__WHAT THIS TASK INVOLVES__: Go to the line holding "Definition exportBookingsCSV (st" in the entries below and write out exactly every line down to and including the line holding "Lemma not_missing_falsy data".

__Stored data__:
◆ ◆ ◆ ◆ ◆
Definition getAvailableSlots (st : AppointmentService)
  : list TimeSlot.t * AppointmentService :=
  let booked := bookedSlotIds (bookings st) in
  let blocked := blockedSlotIds (availabilityRules st) in
  ((λ slot, TimeSlot.mk (TimeSlot.id slot) (TimeSlot.date slot) (TimeSlot.time slot)
              (negb (bool_decide (TimeSlot.id slot ∈ booked))
               && negb (bool_decide (TimeSlot.id slot ∈ blocked))))
     <$> slots st,
   st).

(** ** Booking creation *)

Module BookingData.
Record t := mk { slotId : string; name : string; email : string; reason : string }.
End BookingData.

(** [!s] on a string: only the empty string is falsy. *)
Definition falsy (s : string) : bool := bool_decide (s = "").

(** [s.includes(sub)] *)
Fixpoint includes (s sub : string) : bool :=
  String.prefix sub s
  || match s with
     | EmptyString => false
     | String _ s' => includes s' sub
     end.

Definition bookingId (e : Env) : string :=
  "booking-" +:+ pretty (now e) +:+ "-" +:+ random36 e.

Definition createBooking (e : Env) (data : BookingData.t) (st : AppointmentService)
  : BookingResult.t * AppointmentService :=
  if falsy (BookingData.name data) || falsy (BookingData.email data)
     || falsy (BookingData.reason data)
  then (BookingResult.fail "Missing required information", st)
  else if negb (includes (BookingData.email data) "@")
  then (BookingResult.fail "Invalid email address", st)
  else
    match list_find (λ s, TimeSlot.id s = BookingData.slotId data) (slots st) with
    | None => (BookingResult.fail "Invalid time slot", st)
    | Some (_, slot) =>
      match list_find (λ b, Booking.slotId b = BookingData.slotId data
                            ∧ Booking.status b ≠ denied) (bookings st) with
      | Some _ => (BookingResult.fail "Time slot is already booked", st)
      | None =>
        let booking :=
          Booking.mk (bookingId e) (BookingData.slotId data) (BookingData.name data)
            (BookingData.email data) (BookingData.reason data) pending
            (TimeSlot.date slot) (TimeSlot.time slot) (JSDate.toISOString (now e)) in
        (BookingResult.ok booking,
         mkService (bookings st ++ [booking]) (slots st) (availabilityRules st))
      end
    end.

(** ** Status transition *)

(** The parameter type ['approved' | 'denied']. *)
Inductive Decision := to_approved | to_denied.

Definition Decision_status (d : Decision) : BookingStatus :=
  match d with
  | to_approved => approved
  | to_denied => denied
  end.

Definition updateBookingStatus (bookingId : string) (status : Decision)
    (st : AppointmentService) : BookingResult.t * AppointmentService :=
  match list_find (λ b, Booking.id b = bookingId) (bookings st) with
  | None => (BookingResult.fail "Booking not found", st)
  | Some (i, booking) =>
    let booking' := Booking.set_status (Decision_status status) booking in
    (BookingResult.ok booking',
     mkService (<[i := booking']> (bookings st)) (slots st) (availabilityRules st))
  end.

(** ** Availability rules *)

Module RuleData.
Record t := mk {
  date : string;
  timeSlots : list string;
  isBlocked : bool;
  reason : option string
}.
End RuleData.

Definition ruleId (e : Env) : string :=
  "rule-" +:+ pretty (now e) +:+ "-" +:+ random36 e.

Definition setAvailability (e : Env) (data : RuleData.t) (st : AppointmentService)
  : RuleResult.t * AppointmentService :=
  let kept := filter (λ rule, AvailabilityRule.date rule ≠ RuleData.date data)
                     (availabilityRules st) in
  let rule :=
    AvailabilityRule.mk (ruleId e) (RuleData.date data) (RuleData.timeSlots data)
      (RuleData.isBlocked data) (RuleData.reason data) (JSDate.toISOString (now e)) in
  (RuleResult.ok rule, mkService (bookings st) (slots st) (kept ++ [rule])).

Definition deleteAvailabilityRule (ruleId : string) (st : AppointmentService)
  : DeleteResult.t * AppointmentService :=
  match list_find (λ rule, AvailabilityRule.id rule = ruleId) (availabilityRules st) with
  | None => (DeleteResult.fail "Availability rule not found", st)
  | Some (ruleIndex, _) =>
    (DeleteResult.ok,
     mkService (bookings st) (slots st) (delete ruleIndex (availabilityRules st)))
  end.

(** ** CSV export *)

Definition statusText (s : BookingStatus) : string :=
  match s with
  | pending => "pending"
  | approved => "approved"
  | denied => "denied"
  end.

Definition dquote : string := String "034" EmptyString.

Section CsvExport.
(** [new Date(createdAt).toLocaleString()] depends on the host's locale. *)
Variable toLocaleString : string → string.

Definition csvHeaders : list string :=
  ["ID"; "Name"; "Email"; "Date"; "Time"; "Reason"; "Status"; "Created At"].

Definition csvRow (b : Booking.t) : list string :=
  [Booking.id b; Booking.name b; Booking.email b; Booking.date b; Booking.time b;
   Booking.reason b; statusText (Booking.status b);
   toLocaleString (Booking.createdAt b)].

(** [field => `"${field}"`] *)
Definition csvField (field : string) : string := dquote +:+ field +:+ dquote.

Definition csvLine (row : list string) : string :=
  String.concat "," (csvField <$> row).

Definition exportBookingsCSV (st : AppointmentService) : string * AppointmentService :=
  let rows := csvRow <$> bookings st in
  (String.concat (String "010" EmptyString) (csvLine <$> (csvHeaders :: rows)), st).
End CsvExport.

(** ** Vocabulary of the statements *)

(** Some required field of the request is the empty string. *)
Definition missing (data : BookingData.t) : Prop :=
  BookingData.name data = "" ∨ BookingData.email data = ""
  ∨ BookingData.reason data = "".

(** The requested slot id names a generated slot. *)
Definition slot_known (st : AppointmentService) (slotId : string) : Prop :=
  ∃ slot, slot ∈ slots st ∧ TimeSlot.id slot = slotId.

(** A booking that holds its slot: it references the slot and is not denied. *)
Definition live_on (slotId : string) (b : Booking.t) : Prop :=
  Booking.slotId b = slotId ∧ Booking.status b ≠ denied.

Definition slot_taken (st : AppointmentService) (slotId : string) : Prop :=
  ∃ b, b ∈ bookings st ∧ live_on slotId b.

(** A request that passes the field checks and names a generated slot. *)
Definition valid_request (st : AppointmentService) (data : BookingData.t) : Prop :=
  ¬ missing data ∧ includes (BookingData.email data) "@" = true
  ∧ slot_known st (BookingData.slotId data).

(** ** Booking creation: case analysis *)

Lemma falsy_true s : falsy s = true ↔ s = "".
Proof. unfold falsy. by rewrite bool_decide_eq_true. Qed.

Lemma missing_falsy data :
  falsy (BookingData.name data) || falsy (BookingData.email data)
  || falsy (BookingData.reason data) = true ↔ missing data.
Proof.
  unfold missing. rewrite !orb_true_iff, !falsy_true. tauto.
Qed.

Lemma not_missing_falsy data :
  falsy (BookingData.name data) || falsy (BookingData.email data)
  || falsy (BookingData.reason data) = false ↔ ¬ missing data.
Proof. rewrite <-missing_falsy. by destruct (_ || _). Qed.

Lemma slot_find_None st slotId :
  list_find (λ s, TimeSlot.id s = slotId) (slots st) = None ↔ ¬ slot_known st slotId.
Proof.
  rewrite list_find_None, Forall_forall. unfold slot_known. naive_solver.
Qed.

Lemma slot_find_Some st slotId i slot :
  list_find (λ s, TimeSlot.id s = slotId) (slots st) = Some (i, slot) →
  slot_known st slotId ∧ TimeSlot.id slot = slotId.
Proof.
  intros (Hi & Hid & _)%list_find_Some. split; [|done].
  exists slot. eauto using list_elem_of_lookup_2.
Qed.

Lemma live_find_None st slotId :
  list_find (live_on slotId) (bookings st) = None ↔ ¬ slot_taken st slotId.
Proof.
  rewrite list_find_None, Forall_forall. unfold slot_taken. naive_solver.
Qed.

Lemma live_find_Some st slotId i b :
  list_find (live_on slotId) (bookings st) = Some (i, b) → slot_taken st slotId.
Proof.
  intros (Hi & Hlive & _)%list_find_Some.
  exists b. eauto using list_elem_of_lookup_2.
Qed.

(** The five ways out of [createBooking], in the order of the code. *)
Inductive createBooking_outcome (e : Env) (data : BookingData.t)
    (st : AppointmentService) : BookingResult.t * AppointmentService → Prop :=
  | cb_missing :
      missing data →
      createBooking_outcome e data st
        (BookingResult.fail "Missing required information", st)
  | cb_email :
      ¬ missing data → includes (BookingData.email data) "@" = false →
      createBooking_outcome e data st (BookingResult.fail "Invalid email address", st)
  | cb_slot :
      ¬ missing data → includes (BookingData.email data) "@" = true →
      ¬ slot_known st (BookingData.slotId data) →
      createBooking_outcome e data st (BookingResult.fail "Invalid time slot", st)
  | cb_conflict :
      valid_request st data → slot_taken st (BookingData.slotId data) →
      createBooking_outcome e data st
        (BookingResult.fail "Time slot is already booked", st)
  | cb_created b :
      valid_request st data → ¬ slot_taken st (BookingData.slotId data) →
      Booking.id b = bookingId e → Booking.slotId b = BookingData.slotId data →
      Booking.status b = pending →
      createBooking_outcome e data st
        (BookingResult.ok b,
         mkService (bookings st ++ [b]) (slots st) (availabilityRules st)).
Lemma weight_seen {K A} `{Countable K} (w : A → nat) (m : gmap K A) seen i x :
  m !! i = Some x → i ∉ seen → weight w m seen = w x + weight w m ({[i]} ∪ seen).
Proof.
  intros Hi Hs. unfold weight.
  assert (filter (λ kv, kv.1 ∉ seen) m =
    <[i:=x]> (filter (λ kv, kv.1 ∉ {[i]} ∪ seen) m)) as ->.
  { apply map_eq. intros j. destruct (decide (i = j)) as [<-|Hij].
    - rw lookup_insert_eq. apply map_lookup_filter_Some. done.
    - rw lookup_insert_ne //. apply option_eq. intros y.
      rw !map_lookup_filter_Some. set_solver. }
  rw map_to_list_insert; [done|].
  apply map_lookup_filter_None. right. intros ? _. set_solver.
Qed.

Lemma weight_skip {K A} `{Countable K} (w : A → nat) (m : gmap K A) seen i :
  m !! i = None → weight w m ({[i]} ∪ seen) = weight w m seen.
Proof.
  intros Hi. unfold weight. f_equal. f_equal. apply map_filter_ext.
  intros j x Hj. simpl. set_solver.
Qed.

Lemma weight_ext {K A} `{Countable K} (w : A → nat) (m : gmap K A) seen seen' :
  (∀ i, i ∈ seen ↔ i ∈ seen') → weight w m seen = weight w m seen'.
Proof. intros Hs. unfold weight. f_equal. f_equal. apply map_filter_ext. intros j x _. simpl. by rw Hs. Qed.

Lemma weight_empty {K A} `{Countable K} (w : A → nat) seen : weight w (∅ : gmap K A) seen = 0.
Proof. unfold weight. by rw map_filter_empty map_to_list_empty. Qed.

Lemma weight_insert {K A} `{Countable K} (w : A → nat) (m : gmap K A) i x :
  m !! i = None → weight w (<[i:=x]> m) ∅ = w x + weight w m ∅.
Proof.
  intros Hi. rw (weight_seen w (<[i:=x]> m) ∅ i x); [|apply lookup_insert_eq|set_solver].
  f_equal. unfold weight. f_equal. f_equal. apply map_eq. intros j. apply option_eq. intros y.
  rw !map_lookup_filter_Some lookup_insert_Some. set_solver.
Qed.

(** A map whose entries weigh no more than those of another at the same keys. *)
Lemma weight_le {K A B} `{Countable K} (w : A → nat) (w' : B → nat) (m : gmap K A) (m' : gmap K B) :
  (∀ i x, m !! i = Some x → w x ≤ match m' !! i with Some y => w' y | None => 0 end) →
  weight w m ∅ ≤ weight w' m' ∅.
Proof.
  revert m'. induction m as [|i x m Hi IH] using map_ind; intros m' Hle; [rw weight_empty; lia|].
  rw weight_insert //. specialize (Hle i x) as Hx. rewrite lookup_insert_eq in Hx. specialize (Hx eq_refl).
  assert (weight w m ∅ ≤ weight w' (delete i m') ∅) as Hrec.
  { apply IH. intros j y Hj. assert (i ≠ j) as Hij by (intros ->; congruence).
    rw lookup_delete_ne //. apply Hle. by rw lookup_insert_ne. }
  destruct (m' !! i) as [y|] eqn:Hy.
  - rw -(insert_delete_id m' i y Hy) weight_insert; [lia|apply lookup_delete_eq].
  - rewrite delete_id in Hrec; [lia|done].
Qed.

Lemma weight_anti {K A} `{Countable K} (w : A → nat) (m : gmap K A) (seen seen' : gset K) :
  seen ⊆ seen' → weight w m seen' ≤ weight w m seen.
Proof.
  intros Hsub.
  assert (∀ s : gset K, weight w m s = weight w (filter (λ kv, kv.1 ∉ s) m) ∅) as Hw.
  { intros s. unfold weight. f_equal. f_equal. apply map_eq. intros j. apply option_eq. intros y.
    rw !map_lookup_filter_Some. set_solver. }
  rw !Hw. apply weight_le. intros i x [Hi Hn]%map_lookup_filter_Some.
  assert (filter (λ kv, kv.1 ∉ seen) m !! i = Some x) as ->; [|done].
  apply map_lookup_filter_Some. set_solver.
Qed.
◆ ◆ ◆ ◆ ◆
__REPLY TO THE EXERCISE__:
Definition exportBookingsCSV (st : AppointmentService) : string * AppointmentService :=
  let rows := csvRow <$> bookings st in
  (String.concat (String "010" EmptyString) (csvLine <$> (csvHeaders :: rows)), st).
End CsvExport.

(** ** Vocabulary of the statements *)

(** Some required field of the request is the empty string. *)
Definition missing (data : BookingData.t) : Prop :=
  BookingData.name data = "" ∨ BookingData.email data = ""
  ∨ BookingData.reason data = "".

(** The requested slot id names a generated slot. *)
Definition slot_known (st : AppointmentService) (slotId : string) : Prop :=
  ∃ slot, slot ∈ slots st ∧ TimeSlot.id slot = slotId.

(** A booking that holds its slot: it references the slot and is not denied. *)
Definition live_on (slotId : string) (b : Booking.t) : Prop :=
  Booking.slotId b = slotId ∧ Booking.status b ≠ denied.

Definition slot_taken (st : AppointmentService) (slotId : string) : Prop :=
  ∃ b, b ∈ bookings st ∧ live_on slotId b.

(** A request that passes the field checks and names a generated slot. *)
Definition valid_request (st : AppointmentService) (data : BookingData.t) : Prop :=
  ¬ missing data ∧ includes (BookingData.email data) "@" = true
  ∧ slot_known st (BookingData.slotId data).

(** ** Booking creation: case analysis *)

Lemma falsy_true s : falsy s = true ↔ s = "".
Proof. unfold falsy. by rewrite bool_decide_eq_true. Qed.

Lemma missing_falsy data :
  falsy (BookingData.name data) || falsy (BookingData.email data)
  || falsy (BookingData.reason data) = true ↔ missing data.
Proof.
  unfold missing. rewrite !orb_true_iff, !falsy_true. tauto.
Qed.

Lemma not_missing_falsy data :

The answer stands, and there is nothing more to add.